To expand on my comment in #21, we could create a view or a page on d.o that shows book nodes in a table sortable by the number of characters and the date posted.
Comment #24
avpadernoViews solution is good. Rather than being limited to book pages, it could be made for all the content types, and have an exposed filter that allows to filter out the list basing on the content type of the nodes.

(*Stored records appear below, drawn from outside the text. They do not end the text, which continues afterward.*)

(** A host on connection 1 and a companion on connection 2, both registered,
    not paired. *)
Definition two_registered : relay :=
  exec initial
    [ Connect 1; Message 1 (Register (Some "host_1") (Some "laptop") (Some "Laptop"));
      Connect 2; Message 2 (Register (Some "mob_1") (Some "mobile") (Some "Phone")) ].

(** The same two devices after the host accepted the companion. *)
Definition host_paired : relay :=
  exec two_registered [ Message 1 (PairResponse (Some "mob_1") true (Some "ok")) ].

(** A companion on connection 1, and on connection 2 a client that never
    registered but answered a pairing offer. *)
Definition unregistered_accepts : relay :=
  exec initial
    [ Connect 1; Message 1 (Register (Some "mob_1") (Some "mobile") (Some "Phone"));
      Connect 2; Message 2 (PairResponse (Some "mob_1") true None) ].

(** The companion left after both had registered. *)
Definition companion_gone : relay := exec two_registered [ HandlerExit 2 ].

(** The same device identifier registered from connection 1, then from
    connection 2 while connection 1 is still open. *)
Definition first_session : relay :=
  exec initial
    [ Connect 1; Message 1 (Register (Some "host_1") (Some "laptop") (Some "Laptop"));
      Connect 2 ].
Definition same_id_twice : relay :=
  exec first_session
    [ Message 2 (Register (Some "host_1") (Some "laptop") (Some "Laptop")) ].

End Scenario.

(** * Properties *)

(** ** Facts about ordered dictionaries *)

Section pydict_facts.
Context {K V : Type} `{EqDecision K}.
Implicit Types (k : K) (v : V) (d : list (K * V)).
Import PyDict.

Lemma get_set_eq k v d : get k (set k v d) = Some v.
Proof.
  induction d as [|[k' v'] d IH]; simpl.
  - by rewrite decide_True.
  - destruct (decide (k' = k)) as [->|Hne]; simpl.
    + by rewrite decide_True.
    + by rewrite decide_False.
Qed.

Lemma get_set_ne k k' v d : k ≠ k' → get k' (set k v d) = get k' d.
Proof.
  intros Hne. induction d as [|[k0 v0] d IH]; simpl.
  - by rewrite decide_False.
  - destruct (decide (k0 = k)) as [->|Hne0]; simpl.
    + by rewrite !decide_False.
    + destruct (decide (k0 = k')); auto.
Qed.

Lemma keys_set_present k v d :
  is_Some (get k d) → keys (set k v d) = keys d.
Proof.
  unfold keys. induction d as [|[k0 v0] d IH]; simpl.
  - intros [? ?]; discriminate.
  - destruct (decide (k0 = k)) as [->|Hne]; simpl; [done|].
    intros H. f_equal. by apply IH.
Qed.

Lemma get_del_ne k k' d : k ≠ k' → get k' (del k d) = get k' d.
Proof.
  intros Hne. induction d as [|[k0 v0] d IH]; simpl; [done|].
  destruct (decide (k0 = k)) as [->|Hne0]; simpl.
  - by rewrite decide_False.
  - destruct (decide (k0 = k')); auto.
Qed.

Lemma get_del_is_Some k k' d : is_Some (get k' (del k d)) → is_Some (get k' d).
Proof.
  induction d as [|[k0 v0] d IH]; simpl; [done|].
  destruct (decide (k0 = k)) as [->|Hne0]; simpl.
  - destruct (decide (k = k')); eauto.
  - destruct (decide (k0 = k')); eauto.
Qed.

Lemma get_Some_keys k v d : get k d = Some v → k ∈ keys d.
Proof.
  unfold keys. induction d as [|[k0 v0] d IH]; simpl; [done|].
  destruct (decide (k0 = k)) as [->|Hne]; intros Hg.
  - apply list_elem_of_here.
  - apply list_elem_of_further. by apply IH.
Qed.

Lemma contains_true k d : contains k d = true ↔ is_Some (get k d).
Proof. unfold contains. by rewrite bool_decide_eq_true. Qed.

Lemma contains_false k d : contains k d = false ↔ get k d = None.
Proof.
  unfold contains. rewrite bool_decide_eq_false.
  by rewrite <- eq_None_not_Some.
Qed.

Actually, it could be good to have a more generic view that would allow to easily catch spam posts. I am not sure how this could be achieved, but we could start using a view with filters with default values that would allow to catch some spam messages (i.e. the content length is not higher than X characters, the post has been committed in the last 10 minutes, etc...).
Comment #25
vm commentedI'm not at all opposed to a view maintainers can pull up which may have a word count or something that would help keep up with the test pages being posted.
After reading the discussion in #361106: Reduce the minimum word limit? , I understand the arguments both Lee and Webchick make with reference to feeling as they have to uyse more nodes then necessary, especially when, by design, they want a blank parent menu item with child menu items.
Finding a middle of the road for all involved would certiainly be the prudent thing to do.
Comment #26
WorldFallz commentedsee #421676: Implement view for orphan book pages for a related effort aimed at orphan book pages
Comment #27
vm commentedorphaned pages help too but some of these 0 word test pages were child pages thrown in as child pages arbitrairily.
Comment #28
silverwing commentedCertainly not perfect :) Someone just posted a test page that read:
Comment #29
vm commentedyea I guess it will be an issue with test pages regardless of the word limit set. Users can just paste Loren Ipsum to get around any setting. Not sure how to handle this going forward but at least, with the aid of greggles list, we were able to get the pages that have been missed in the past.
Comment #30
sepeck commentedImmediately block that user. There is a warning message regarding test posts on book pages.